« Bombardements massifs sur le Cambodge. Tout ce qui vole fonce sur tout ce qui bouge », ordonnait Henri Kissinger en 1964 par Antonio de la Fuente
Ceux de 1964 —Mao, Martin Luther King, Sartre, Dylan, Mary Poppins, My fair lady et Zorba le Grec— ceux qui avaient voix au chapitre lorsqu’ITECO a vu le jour, que sont-ils devenus quarante ans plus tard ?
Zorba, après avoir subi et s’être débarrassé de la dictature des colonels, est entré avec son pays dans l’Union européenne, en 1981. Quant à My fair lady, n’était-ce pas une histoire de dépassement de soi par l’amour et la pédagogie ? Et Mary Poppins, une histoire de nounou, de ramoneur et de suffragette ?

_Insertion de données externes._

Lemma running_min_lower_bound l :
  forall r c, is_nan r = false -> Forall radius_is_number l -> c ∈ l ->
  fle (running_min r l) (radius c) = true.
Proof.
  induction l as [|c0 l IH]; intros r c Hr Hl Hc.
  - by apply elem_of_nil in Hc.
  - apply Forall_cons in Hl as [Hc0 Hl].
    change (running_min r (c0 :: l))
      with (running_min (fmin r (radius c0)) l).
    apply elem_of_cons in Hc as [->|Hc].
    + eapply fle_trans; [apply running_min_le_start|].
      * by apply fmin_is_number.
      * by apply fmin_le_r.
    + apply IH; [by apply fmin_is_number|done|done].
Qed.

Lemma running_min_attained l :
  forall r, is_nan r = false ->
  running_min r l = r \/ exists c, c ∈ l /\ radius c = running_min r l.
Proof.
  induction l as [|c0 l IH]; intros r Hr; [by left|].
  change (running_min r (c0 :: l))
    with (running_min (fmin r (radius c0)) l).
  destruct (IH (fmin r (radius c0)) (fmin_is_number _ _ Hr)) as [Heq|(c & Hc & Heq)].
  - rewrite Heq. destruct (fmin_cases r (radius c0) Hr) as [[-> _]|[-> _]].
    + by left.
    + right. exists c0. split; [apply list_elem_of_here|reflexivity].
  - right. exists c. split; [by apply list_elem_of_further|done].
Qed.

(** A pass keeps the bearing at every index and does not raise the radius. *)
Lemma compute_smallest_radius_le (s : list radius_theta) i p :
  s !! i = Some p ->
  exists q,
    compute_smallest_r_within_delta_theta s !! i = Some q
    /\ theta q = theta p
    /\ fgt (radius q) (radius p) = false
    /\ (radius_is_number p -> fle (radius q) (radius p) = true).
Proof.
  intros Hp. exists (smallest_at s p i).
  split; [by rewrite compute_smallest_lookup, Hp|].
  split; [apply smallest_at_theta|].
  assert (radius_is_number p ->
          fle (radius (smallest_at s p i)) (radius p) = true) as Hle.
  { intros Hnum. rewrite smallest_at_radius by (by eapply lookup_lt_Some).
    by apply running_min_le_start. }
  split; [|exact Hle].
  unfold fgt. change (SFltb ?a ?b) with (flt a b).
  destruct (is_nan (radius p)) eqn:Hnan.
  - apply not_true_is_false. intros Hlt.
    apply flt_is_number in Hlt as [Hnum _]. congruence.
  - apply fle_not_flt. by apply Hle.
Qed.

(** Sample [i] lies in its own window. *)
Lemma window_self (s : list radius_theta) i p :
  s !! i = Some p -> is_finite (theta p) = true ->
  p ∈ window s i (theta p).
Proof.
  intros Hp Hfin. unfold window, leftward. apply elem_of_app. left.
  rewrite (take_S_r _ _ _ Hp), reverse_snoc. simpl.
  unfold within_delta_theta at 1. rewrite fsub_self_zero by done.
  change (fle (S754_zero false) delta_theta) with true. simpl.
  apply list_elem_of_here.
Qed.

End WindowMinimum.

Import WindowMinimum.

(** ** The [std::sort] contract is met by insertion sort *)

Module InsertionSortFacts.

Import InsertionSort.

Section Sorting.
Context {A : Type} (comp : A -> A -> bool) (U : list A).
Hypothesis Hswo : strict_weak_ordering_on comp U.

Lemma comp_asym a b : a ∈ U -> b ∈ U -> comp a b = true -> comp b a = false.
Proof.
  intros Ha Hb Hab. apply not_true_is_false. intros Hba.
  pose proof (swo_trans _ _ Hswo a b a Ha Hb Ha Hab Hba) as Haa.
  rewrite (swo_irrefl _ _ Hswo a Ha) in Haa. discriminate.
Qed.

Lemma insert_perm a (l : list A) : insert comp a l ≡ₚ a :: l.
Proof.
  induction l as [|b l IH]; simpl; [reflexivity|].
  destruct (comp a b); [reflexivity|].
  rewrite IH. apply Permutation_swap.
Qed.

Lemma insert_sorted a (l : list A) :
  a ∈ U -> l ⊆ U ->
  StronglySorted (fun u v => comp v u = false) l ->
  StronglySorted (fun u v => comp v u = false) (insert comp a l).
Proof.
  intros Ha. induction l as [|b l IH]; intros Hl Hs; simpl.
  - repeat constructor.
  - apply StronglySorted_inv in Hs as [Hs Hb].
    assert (b ∈ U) as HbU by (apply Hl, list_elem_of_here).
    assert (l ⊆ U) as HlU
      by (intros z Hz; apply Hl; by apply list_elem_of_further).
    destruct (comp a b) eqn:Hab.
    + constructor; [by constructor|].
      constructor; [by apply comp_asym|].
      rewrite Forall_forall in Hb |- *. intros z Hz.
      apply not_true_is_false. intros Hza.
      pose proof (swo_trans _ _ Hswo z a b (HlU z Hz) Ha HbU Hza Hab).
      specialize (Hb z Hz). congruence.
    + constructor; [by apply IH|].
      rewrite (insert_perm a l). by constructor.
Qed.

End Sorting.

Lemma sort_perm {A} (comp : A -> A -> bool) (l : list A) : sort comp l ≡ₚ l.
Proof.
  induction l as [|a l IH]; simpl; [reflexivity|].
  rewrite insert_perm. by f_equiv.
Qed.

Lemma sort_sorted_within {A} (comp : A -> A -> bool) (U l : list A) :
  strict_weak_ordering_on comp U -> l ⊆ U ->
  StronglySorted (fun u v => comp v u = false) (sort comp l).
Proof.
  intros Hswo. induction l as [|a l IH]; intros Hl; simpl.
  - constructor.
  - assert (l ⊆ U) as HlU
      by (intros z Hz; apply Hl; by apply list_elem_of_further).
    apply (insert_sorted comp U Hswo).
    + apply Hl, list_elem_of_here.
    + intros z Hz. apply HlU. by rewrite <- (sort_perm comp l).
    + by apply IH.
Qed.

Lemma sort_sorted {A} (comp : A -> A -> bool) (l : list A) :
  strict_weak_ordering_on comp l ->
  StronglySorted (fun u v => comp v u = false) (sort comp l).
Proof. intros Hswo. by apply (sort_sorted_within comp l l). Qed.

(** The contract [StdSort] asks of [std::sort] can be met. *)
Lemma StdSort_inhabited : inhabited StdSort.
Proof.
  constructor.
  exact {| std_sort := @sort; std_sort_perm := @sort_perm;
           std_sort_sorted := @sort_sorted |}.
Qed.

End InsertionSortFacts.

(** ** Facts about the conversions and the sort *)

Module ScanFacts.

Lemma empty_true {A} (v : list A) : empty v = true <-> v = [].
Proof. destruct v; simpl; split; congruence. Qed.

Lemma empty_false {A} (v : list A) : empty v = false <-> v <> [].
Proof. destruct v; simpl; split; congruence. Qed.

Lemma foldl_push_back {A B} (f : A -> B) (l : list A) :
  forall out, foldl (fun out a => push_back out (f a)) out l = out ++ (f <$> l).
Proof.
  induction l as [|a l IH]; intros out; simpl.
  - by rewrite app_nil_r.
  - rewrite IH. unfold push_back. by rewrite <- app_assoc.
Qed.

Lemma scanXYtoRT_fmap `{Libm} (input_scan_xy : list x_y) :
  scanXYtoRT input_scan_xy = XYtoRT <$> input_scan_xy.
Proof.
  unfold scanXYtoRT. destruct input_scan_xy as [|xy l]; [reflexivity|].
  cbn [empty]. by rewrite foldl_push_back.
Qed.

Lemma scanRTtoXY_fmap `{Libm} (input_scan_rt : list radius_theta) :
  scanRTtoXY input_scan_rt = RTtoXY <$> input_scan_rt.
Proof.
  unfold scanRTtoXY. destruct input_scan_rt as [|rt l]; [reflexivity|].
  cbn [empty]. by rewrite foldl_push_back.
Qed.

Lemma std_sort_nil `{StdSort} {A} (comp : A -> A -> bool) :
  std_sort comp [] = [].
Proof. apply Permutation_nil_r. apply std_sort_perm. Qed.

Lemma std_sort_length `{StdSort} {A} (comp : A -> A -> bool) (l : list A) :
  length (std_sort comp l) = length l.
Proof. apply Permutation_length, std_sort_perm. Qed.

Lemma compute_smallest_nil_inv (s : list radius_theta) :
  compute_smallest_r_within_delta_theta s = [] -> s = [].
Proof.
  intros Hs. apply length_zero_iff_nil.
  rewrite <- compute_smallest_length, Hs. reflexivity.
Qed.

(** After [getScanRT] an empty polar sequence means an empty Cartesian
    one, so a further call converts nothing. *)
Lemma getScanRT_convert_again `{Libm} `{StdSort} need_sort m :
  getScanRT_convert (getScanRT need_sort m).2 = (getScanRT need_sort m).2.
Proof.
  unfold getScanRT_convert at 1.
  destruct (empty (scan_rt_ (getScanRT need_sort m).2)) eqn:Hrt;
    [|reflexivity].
  apply empty_true in Hrt. simpl in Hrt.
  apply compute_smallest_nil_inv in Hrt.
  assert (scan_rt_ (getScanRT_convert m) = []) as Hrt1.
  { revert Hrt. unfold getScanRT_sort.
    destruct (getScanRT_sorts _ _); simpl; [|done].
    unfold thetaAscendingSortScanRT. intros Hrt.
    apply length_zero_iff_nil. rewrite <- (std_sort_length theta_less), Hrt.
    reflexivity. }
  assert (scan_xy_ m = []) as Hxy.
  { revert Hrt1. unfold getScanRT_convert.
    destruct (empty (scan_rt_ m)) eqn:E1, (empty (scan_xy_ m)) eqn:E2;
      simpl; intros Hnil.
    - by apply empty_true.
    - rewrite scanXYtoRT_fmap in Hnil. by apply fmap_nil_inv in Hnil.
    - by apply empty_true.
    - rewrite Hnil in E1. discriminate. }
  assert (scan_xy_ (getScanRT need_sort m).2 = []) as ->; [|reflexivity].
  simpl. unfold getScanRT_sort, getScanRT_convert.
  destruct (getScanRT_sorts _ _), (empty (scan_rt_ m) && negb (empty (scan_xy_ m)));
    simpl; done.
Qed.

(** With both sequences empty the getters have nothing to convert, sort
    or smooth. *)
Lemma getters_on_empty_sequences (L : Libm) (S : StdSort) (m : ScanMessage) :
  scan_xy_ m = [] -> scan_rt_ m = [] -> getters_return_empty m.
Proof.
  intros Hxy Hrt.
  unfold getters_return_empty, getScanXY, getScanRT, getScanRT_sort,
    getScanRT_convert.
  rewrite Hxy, Hrt. simpl. repeat split; try done.
  all: destruct (getScanRT_sorts need_sort m); simpl;
    rewrite ?Hxy, ?Hrt; unfold thetaAscendingSortScanRT;
    rewrite ?std_sort_nil; reflexivity.
Qed.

Amour de nounou et pédagogie de suffragette pendant que l’armée américaine tuait au Vietnam. A présent, elle tue en Irak. Abou Ghraib aujourd’hui, hier My Lai. Entre l’un et l’autre, ce fut le Cambodge et le Laos, le Kuwait et l’Afghanistan, pour ne parler que de l’Asie. « Bombardements massifs sur le Cambodge. Tout ce qui vole fonce sur tout ce qui bouge », ordonnait Henri Kissinger, à l’époque secrétaire d’Etat américain. Henri Kissinger, qui a reçu le prix Nobel de la paix en 1973, la même année où il manigançait pour provoquer le coup d’Etat de Pinochet au Chili. Ce prix est censé récompenser « la personnalité ayant le plus ou le mieux contribué au rapprochement des peuples, à la suppression ou à la réduction des armées permanentes, à la réunion et à la propagation des progrès pour la paix ». Allons donc.
En 1964, c’est Martin Luther King qui recevait le prix Nobel de la paix. Il se faisait assassiner l’année suivante. La même année 1964, le prix Nobel de littérature était attribué à Jean-Paul Sartre. Il le refusait, dans un geste qui préfigurait mai 68.
Nelson Mandela n’avait pas voix au chapitre en 1964. Bien au contraire, il croupissait dans une geôle à Robben Island. Entretemps, il est devenu le père de la nouvelle Afrique du Sud et il investit ses dernières forces pour ramener la paix en Afrique centrale.
En 1964 toujours, Mao regagnait Pékin en traversant le fleuve Yangzi à la nage pour s’attaquer aux « quatre vieilles » —pensées, coutumes, mœurs et cultures anciennes. La Révolution culturelle allait donner un coup de boutoir aux derniers vestiges de la réaction alliée à l’impérialisme. Qu’en est-il quarante ans plus tard ? D’après The Economist, l’économie chinoise serait la deuxième de la planète à l’aune de l’indice Big Mac, calculé sur base du prix du hamburger partout dans le monde. Understand ?
Enfin, c’est Bob Dylan qui incarne le mieux le changement d’époque, lui qui en 1964 chantait « Les temps vont changer ». Aujourd’hui, il chante toujours, mais dans des pubs de lingerie féminine Victoria’s secret. Quarante ans après, les temps ont bel et bien changé, mais pas toujours dans la direction prévue.